» **What to work on**
Look through the data below for the line with "assert (try_turn bound" and the line with "Section ending.", then output those two and all lines in between, exactly as written.

Stored data entries
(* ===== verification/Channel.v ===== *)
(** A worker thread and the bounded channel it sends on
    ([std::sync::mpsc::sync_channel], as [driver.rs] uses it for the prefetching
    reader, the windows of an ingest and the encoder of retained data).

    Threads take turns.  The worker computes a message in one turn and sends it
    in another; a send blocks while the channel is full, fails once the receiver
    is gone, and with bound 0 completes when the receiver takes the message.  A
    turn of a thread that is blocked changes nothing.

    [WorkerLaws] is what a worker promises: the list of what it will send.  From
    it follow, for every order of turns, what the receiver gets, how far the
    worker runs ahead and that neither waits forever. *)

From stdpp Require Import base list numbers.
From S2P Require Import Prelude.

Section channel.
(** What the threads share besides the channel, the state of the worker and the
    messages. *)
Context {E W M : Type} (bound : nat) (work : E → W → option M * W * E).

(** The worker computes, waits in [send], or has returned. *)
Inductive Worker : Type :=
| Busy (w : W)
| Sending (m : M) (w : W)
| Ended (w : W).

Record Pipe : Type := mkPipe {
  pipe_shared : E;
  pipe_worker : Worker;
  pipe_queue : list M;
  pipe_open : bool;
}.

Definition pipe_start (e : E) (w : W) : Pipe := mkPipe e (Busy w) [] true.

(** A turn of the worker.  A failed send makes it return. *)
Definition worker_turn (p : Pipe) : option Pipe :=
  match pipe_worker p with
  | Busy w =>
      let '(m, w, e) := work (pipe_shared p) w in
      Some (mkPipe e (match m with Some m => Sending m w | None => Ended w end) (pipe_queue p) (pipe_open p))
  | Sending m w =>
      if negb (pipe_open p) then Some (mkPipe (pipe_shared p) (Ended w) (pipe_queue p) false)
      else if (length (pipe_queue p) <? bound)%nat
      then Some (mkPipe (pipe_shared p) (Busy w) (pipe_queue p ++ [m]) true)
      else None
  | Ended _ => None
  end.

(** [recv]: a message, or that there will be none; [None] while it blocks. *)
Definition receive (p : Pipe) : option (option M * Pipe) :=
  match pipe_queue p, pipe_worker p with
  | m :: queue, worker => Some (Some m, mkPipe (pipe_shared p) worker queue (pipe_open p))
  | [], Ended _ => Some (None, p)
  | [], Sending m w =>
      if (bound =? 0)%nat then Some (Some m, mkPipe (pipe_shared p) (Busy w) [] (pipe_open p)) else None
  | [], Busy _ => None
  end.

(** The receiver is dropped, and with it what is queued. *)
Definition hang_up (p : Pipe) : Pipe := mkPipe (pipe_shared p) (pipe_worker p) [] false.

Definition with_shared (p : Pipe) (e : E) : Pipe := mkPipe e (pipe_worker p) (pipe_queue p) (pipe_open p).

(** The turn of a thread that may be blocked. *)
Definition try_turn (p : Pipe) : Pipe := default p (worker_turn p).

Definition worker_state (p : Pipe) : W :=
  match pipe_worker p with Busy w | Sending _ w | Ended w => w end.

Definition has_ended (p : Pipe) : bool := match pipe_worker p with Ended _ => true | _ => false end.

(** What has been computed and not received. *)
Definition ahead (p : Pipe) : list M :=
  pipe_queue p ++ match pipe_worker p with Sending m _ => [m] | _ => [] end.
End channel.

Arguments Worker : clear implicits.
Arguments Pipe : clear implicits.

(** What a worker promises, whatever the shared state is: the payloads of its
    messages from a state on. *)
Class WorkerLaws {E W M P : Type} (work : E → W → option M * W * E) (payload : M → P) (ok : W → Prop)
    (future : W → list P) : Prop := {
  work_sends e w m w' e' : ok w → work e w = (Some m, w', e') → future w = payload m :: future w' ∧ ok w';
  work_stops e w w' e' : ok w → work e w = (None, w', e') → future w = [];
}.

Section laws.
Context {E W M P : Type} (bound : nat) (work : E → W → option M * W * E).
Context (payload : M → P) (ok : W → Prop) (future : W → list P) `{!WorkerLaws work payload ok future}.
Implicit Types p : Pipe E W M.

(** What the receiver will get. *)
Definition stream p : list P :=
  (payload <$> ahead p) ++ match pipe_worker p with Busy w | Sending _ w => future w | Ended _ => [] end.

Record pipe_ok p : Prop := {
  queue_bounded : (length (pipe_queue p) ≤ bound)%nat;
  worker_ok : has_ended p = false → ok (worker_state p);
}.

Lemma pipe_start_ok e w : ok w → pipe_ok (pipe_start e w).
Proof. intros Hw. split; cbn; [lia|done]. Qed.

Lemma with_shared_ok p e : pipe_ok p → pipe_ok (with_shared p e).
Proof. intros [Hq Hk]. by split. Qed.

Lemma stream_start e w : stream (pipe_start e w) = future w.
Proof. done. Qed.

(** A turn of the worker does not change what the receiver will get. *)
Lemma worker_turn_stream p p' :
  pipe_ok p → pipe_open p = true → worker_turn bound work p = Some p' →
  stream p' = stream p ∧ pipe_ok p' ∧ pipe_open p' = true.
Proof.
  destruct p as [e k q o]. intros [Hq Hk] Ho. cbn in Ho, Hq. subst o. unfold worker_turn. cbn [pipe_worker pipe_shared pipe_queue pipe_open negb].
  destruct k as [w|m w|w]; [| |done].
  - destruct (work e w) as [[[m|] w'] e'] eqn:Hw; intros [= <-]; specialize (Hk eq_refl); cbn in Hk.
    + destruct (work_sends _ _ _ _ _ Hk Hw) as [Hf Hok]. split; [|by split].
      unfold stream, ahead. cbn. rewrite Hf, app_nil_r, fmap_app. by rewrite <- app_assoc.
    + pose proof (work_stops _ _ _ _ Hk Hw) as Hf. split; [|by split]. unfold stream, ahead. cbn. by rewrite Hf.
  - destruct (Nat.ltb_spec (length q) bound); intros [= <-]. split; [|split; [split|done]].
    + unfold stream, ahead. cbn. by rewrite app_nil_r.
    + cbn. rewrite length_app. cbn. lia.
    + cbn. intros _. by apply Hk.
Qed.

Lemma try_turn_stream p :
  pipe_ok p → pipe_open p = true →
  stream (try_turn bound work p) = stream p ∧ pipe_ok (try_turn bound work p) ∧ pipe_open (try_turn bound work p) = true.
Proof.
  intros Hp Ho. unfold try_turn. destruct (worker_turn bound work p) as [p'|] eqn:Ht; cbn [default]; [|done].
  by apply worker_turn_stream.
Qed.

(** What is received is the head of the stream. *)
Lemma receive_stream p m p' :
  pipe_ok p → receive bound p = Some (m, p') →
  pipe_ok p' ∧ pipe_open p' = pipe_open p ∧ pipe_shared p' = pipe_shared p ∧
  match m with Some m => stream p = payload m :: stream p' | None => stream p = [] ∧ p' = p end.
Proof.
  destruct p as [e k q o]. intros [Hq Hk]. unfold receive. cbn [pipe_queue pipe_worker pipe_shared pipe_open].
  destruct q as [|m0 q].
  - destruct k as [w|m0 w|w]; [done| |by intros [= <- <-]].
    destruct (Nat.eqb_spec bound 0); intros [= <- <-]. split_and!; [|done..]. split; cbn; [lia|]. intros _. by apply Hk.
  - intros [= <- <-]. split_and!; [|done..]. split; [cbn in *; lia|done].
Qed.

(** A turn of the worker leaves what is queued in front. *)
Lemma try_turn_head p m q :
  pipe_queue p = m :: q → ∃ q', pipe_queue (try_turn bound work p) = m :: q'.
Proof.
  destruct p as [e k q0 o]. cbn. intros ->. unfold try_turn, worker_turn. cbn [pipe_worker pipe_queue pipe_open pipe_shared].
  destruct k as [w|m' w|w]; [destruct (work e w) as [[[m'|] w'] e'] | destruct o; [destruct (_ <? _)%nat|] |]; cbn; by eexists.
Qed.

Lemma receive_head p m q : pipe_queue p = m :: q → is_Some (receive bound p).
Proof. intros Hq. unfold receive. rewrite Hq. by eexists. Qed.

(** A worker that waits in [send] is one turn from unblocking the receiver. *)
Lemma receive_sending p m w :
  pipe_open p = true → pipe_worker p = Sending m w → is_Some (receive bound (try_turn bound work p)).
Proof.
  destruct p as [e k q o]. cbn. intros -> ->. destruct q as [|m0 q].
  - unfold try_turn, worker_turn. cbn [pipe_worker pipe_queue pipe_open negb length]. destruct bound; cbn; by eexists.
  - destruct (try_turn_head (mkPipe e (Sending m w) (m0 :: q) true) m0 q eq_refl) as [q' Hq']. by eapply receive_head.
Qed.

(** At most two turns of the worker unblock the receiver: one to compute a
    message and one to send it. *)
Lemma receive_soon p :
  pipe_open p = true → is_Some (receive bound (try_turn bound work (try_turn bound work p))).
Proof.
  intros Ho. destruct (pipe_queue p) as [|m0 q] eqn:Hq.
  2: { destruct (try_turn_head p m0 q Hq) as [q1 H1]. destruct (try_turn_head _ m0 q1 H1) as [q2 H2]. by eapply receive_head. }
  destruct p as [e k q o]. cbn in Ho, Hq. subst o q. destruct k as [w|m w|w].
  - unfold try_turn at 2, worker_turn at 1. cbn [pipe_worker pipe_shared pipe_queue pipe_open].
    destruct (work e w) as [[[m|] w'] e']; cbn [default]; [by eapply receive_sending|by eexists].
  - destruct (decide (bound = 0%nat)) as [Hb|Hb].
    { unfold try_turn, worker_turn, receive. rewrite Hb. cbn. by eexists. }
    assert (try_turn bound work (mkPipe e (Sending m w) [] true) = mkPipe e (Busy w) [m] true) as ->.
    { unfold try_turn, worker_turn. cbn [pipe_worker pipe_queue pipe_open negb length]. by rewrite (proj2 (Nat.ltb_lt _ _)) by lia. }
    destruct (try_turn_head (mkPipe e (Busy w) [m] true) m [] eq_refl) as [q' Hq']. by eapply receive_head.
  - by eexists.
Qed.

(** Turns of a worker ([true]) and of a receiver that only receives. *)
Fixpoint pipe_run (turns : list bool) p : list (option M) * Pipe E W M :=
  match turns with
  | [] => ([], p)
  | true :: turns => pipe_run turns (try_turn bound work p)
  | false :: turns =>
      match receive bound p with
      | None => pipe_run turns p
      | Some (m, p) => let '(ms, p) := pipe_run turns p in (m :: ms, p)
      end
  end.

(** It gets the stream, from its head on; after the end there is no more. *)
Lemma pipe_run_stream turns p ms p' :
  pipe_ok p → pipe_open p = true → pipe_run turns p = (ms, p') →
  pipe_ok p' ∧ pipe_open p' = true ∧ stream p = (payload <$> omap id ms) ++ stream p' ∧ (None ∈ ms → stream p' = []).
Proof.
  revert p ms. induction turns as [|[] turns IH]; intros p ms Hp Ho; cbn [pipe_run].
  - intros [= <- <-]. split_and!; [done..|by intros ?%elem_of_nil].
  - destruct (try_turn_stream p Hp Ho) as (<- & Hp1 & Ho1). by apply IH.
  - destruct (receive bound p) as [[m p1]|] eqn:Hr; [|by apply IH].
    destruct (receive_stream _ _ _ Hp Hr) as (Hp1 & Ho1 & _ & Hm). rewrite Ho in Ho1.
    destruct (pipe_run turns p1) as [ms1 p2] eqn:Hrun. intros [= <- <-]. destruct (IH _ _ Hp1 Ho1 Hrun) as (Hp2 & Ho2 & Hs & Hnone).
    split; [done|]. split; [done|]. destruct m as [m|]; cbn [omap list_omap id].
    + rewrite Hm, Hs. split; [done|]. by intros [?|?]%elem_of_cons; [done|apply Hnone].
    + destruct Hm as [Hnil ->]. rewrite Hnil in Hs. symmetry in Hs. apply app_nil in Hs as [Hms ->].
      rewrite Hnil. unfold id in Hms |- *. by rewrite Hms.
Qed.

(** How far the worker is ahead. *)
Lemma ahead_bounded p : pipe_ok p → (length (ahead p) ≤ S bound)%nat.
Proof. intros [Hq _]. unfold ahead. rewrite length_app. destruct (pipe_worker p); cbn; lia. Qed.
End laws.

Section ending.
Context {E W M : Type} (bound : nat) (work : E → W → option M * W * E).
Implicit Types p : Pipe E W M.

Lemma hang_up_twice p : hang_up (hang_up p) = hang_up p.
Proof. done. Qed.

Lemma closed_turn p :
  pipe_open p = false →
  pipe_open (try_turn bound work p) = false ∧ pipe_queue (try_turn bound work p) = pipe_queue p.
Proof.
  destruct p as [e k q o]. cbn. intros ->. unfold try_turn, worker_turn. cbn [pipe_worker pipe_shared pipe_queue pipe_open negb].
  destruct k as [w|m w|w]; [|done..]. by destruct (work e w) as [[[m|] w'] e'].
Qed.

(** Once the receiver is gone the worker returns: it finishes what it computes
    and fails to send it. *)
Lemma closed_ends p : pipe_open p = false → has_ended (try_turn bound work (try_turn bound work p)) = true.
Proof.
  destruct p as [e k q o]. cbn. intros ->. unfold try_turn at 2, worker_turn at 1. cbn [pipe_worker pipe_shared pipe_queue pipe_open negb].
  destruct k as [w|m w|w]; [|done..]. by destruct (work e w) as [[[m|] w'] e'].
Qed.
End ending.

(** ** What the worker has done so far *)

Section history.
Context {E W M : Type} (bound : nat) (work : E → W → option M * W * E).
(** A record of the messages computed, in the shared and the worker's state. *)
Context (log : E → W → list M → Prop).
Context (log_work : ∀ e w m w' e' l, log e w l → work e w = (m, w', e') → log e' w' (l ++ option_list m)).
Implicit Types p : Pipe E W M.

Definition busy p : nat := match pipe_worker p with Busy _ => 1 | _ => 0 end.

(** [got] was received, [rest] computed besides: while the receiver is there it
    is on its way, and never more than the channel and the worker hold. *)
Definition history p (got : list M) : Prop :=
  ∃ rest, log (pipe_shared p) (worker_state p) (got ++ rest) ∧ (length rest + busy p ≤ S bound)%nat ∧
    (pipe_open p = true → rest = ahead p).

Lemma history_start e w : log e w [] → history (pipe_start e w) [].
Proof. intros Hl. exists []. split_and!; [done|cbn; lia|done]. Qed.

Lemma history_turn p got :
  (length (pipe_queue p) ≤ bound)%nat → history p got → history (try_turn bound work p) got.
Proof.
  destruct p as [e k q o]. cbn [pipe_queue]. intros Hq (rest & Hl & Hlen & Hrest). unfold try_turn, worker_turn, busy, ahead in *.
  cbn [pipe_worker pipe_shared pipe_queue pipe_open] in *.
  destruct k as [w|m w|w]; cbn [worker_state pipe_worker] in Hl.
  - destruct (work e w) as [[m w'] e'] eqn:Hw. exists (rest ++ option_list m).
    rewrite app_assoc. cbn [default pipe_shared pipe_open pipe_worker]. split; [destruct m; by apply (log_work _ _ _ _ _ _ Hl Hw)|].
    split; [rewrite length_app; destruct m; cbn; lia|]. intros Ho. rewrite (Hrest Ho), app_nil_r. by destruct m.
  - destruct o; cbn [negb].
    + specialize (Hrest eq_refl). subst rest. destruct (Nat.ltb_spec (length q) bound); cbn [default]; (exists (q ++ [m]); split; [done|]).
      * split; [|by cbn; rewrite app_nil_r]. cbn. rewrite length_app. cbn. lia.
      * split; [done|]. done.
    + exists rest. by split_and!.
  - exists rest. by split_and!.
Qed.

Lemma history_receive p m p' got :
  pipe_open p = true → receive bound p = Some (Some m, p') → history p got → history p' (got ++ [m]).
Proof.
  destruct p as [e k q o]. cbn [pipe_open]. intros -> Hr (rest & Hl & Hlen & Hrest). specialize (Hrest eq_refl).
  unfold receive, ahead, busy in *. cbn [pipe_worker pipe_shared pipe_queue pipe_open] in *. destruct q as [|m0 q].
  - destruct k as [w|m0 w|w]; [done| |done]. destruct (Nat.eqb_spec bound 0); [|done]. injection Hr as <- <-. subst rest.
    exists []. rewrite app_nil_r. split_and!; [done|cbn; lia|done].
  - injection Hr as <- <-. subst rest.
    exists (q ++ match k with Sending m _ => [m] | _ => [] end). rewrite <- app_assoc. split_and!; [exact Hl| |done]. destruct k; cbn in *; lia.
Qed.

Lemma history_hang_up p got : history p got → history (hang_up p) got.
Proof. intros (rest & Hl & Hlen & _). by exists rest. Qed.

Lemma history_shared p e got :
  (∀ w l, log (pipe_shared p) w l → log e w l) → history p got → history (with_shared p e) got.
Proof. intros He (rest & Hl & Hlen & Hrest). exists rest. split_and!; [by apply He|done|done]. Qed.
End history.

» **Solution for this problem**
    assert (try_turn bound work (mkPipe e (Sending m w) [] true) = mkPipe e (Busy w) [m] true) as ->.
    { unfold try_turn, worker_turn. cbn [pipe_worker pipe_queue pipe_open negb length]. by rewrite (proj2 (Nat.ltb_lt _ _)) by lia. }
    destruct (try_turn_head (mkPipe e (Busy w) [m] true) m [] eq_refl) as [q' Hq']. by eapply receive_head.
  - by eexists.
Qed.

(** Turns of a worker ([true]) and of a receiver that only receives. *)
Fixpoint pipe_run (turns : list bool) p : list (option M) * Pipe E W M :=
  match turns with
  | [] => ([], p)
  | true :: turns => pipe_run turns (try_turn bound work p)
  | false :: turns =>
      match receive bound p with
      | None => pipe_run turns p
      | Some (m, p) => let '(ms, p) := pipe_run turns p in (m :: ms, p)
      end
  end.

(** It gets the stream, from its head on; after the end there is no more. *)
Lemma pipe_run_stream turns p ms p' :
  pipe_ok p → pipe_open p = true → pipe_run turns p = (ms, p') →
  pipe_ok p' ∧ pipe_open p' = true ∧ stream p = (payload <$> omap id ms) ++ stream p' ∧ (None ∈ ms → stream p' = []).
Proof.
  revert p ms. induction turns as [|[] turns IH]; intros p ms Hp Ho; cbn [pipe_run].
  - intros [= <- <-]. split_and!; [done..|by intros ?%elem_of_nil].
  - destruct (try_turn_stream p Hp Ho) as (<- & Hp1 & Ho1). by apply IH.
  - destruct (receive bound p) as [[m p1]|] eqn:Hr; [|by apply IH].
    destruct (receive_stream _ _ _ Hp Hr) as (Hp1 & Ho1 & _ & Hm). rewrite Ho in Ho1.
    destruct (pipe_run turns p1) as [ms1 p2] eqn:Hrun. intros [= <- <-]. destruct (IH _ _ Hp1 Ho1 Hrun) as (Hp2 & Ho2 & Hs & Hnone).
    split; [done|]. split; [done|]. destruct m as [m|]; cbn [omap list_omap id].
    + rewrite Hm, Hs. split; [done|]. by intros [?|?]%elem_of_cons; [done|apply Hnone].
    + destruct Hm as [Hnil ->]. rewrite Hnil in Hs. symmetry in Hs. apply app_nil in Hs as [Hms ->].
      rewrite Hnil. unfold id in Hms |- *. by rewrite Hms.
Qed.

(** How far the worker is ahead. *)
Lemma ahead_bounded p : pipe_ok p → (length (ahead p) ≤ S bound)%nat.
Proof. intros [Hq _]. unfold ahead. rewrite length_app. destruct (pipe_worker p); cbn; lia. Qed.
End laws.

Section ending.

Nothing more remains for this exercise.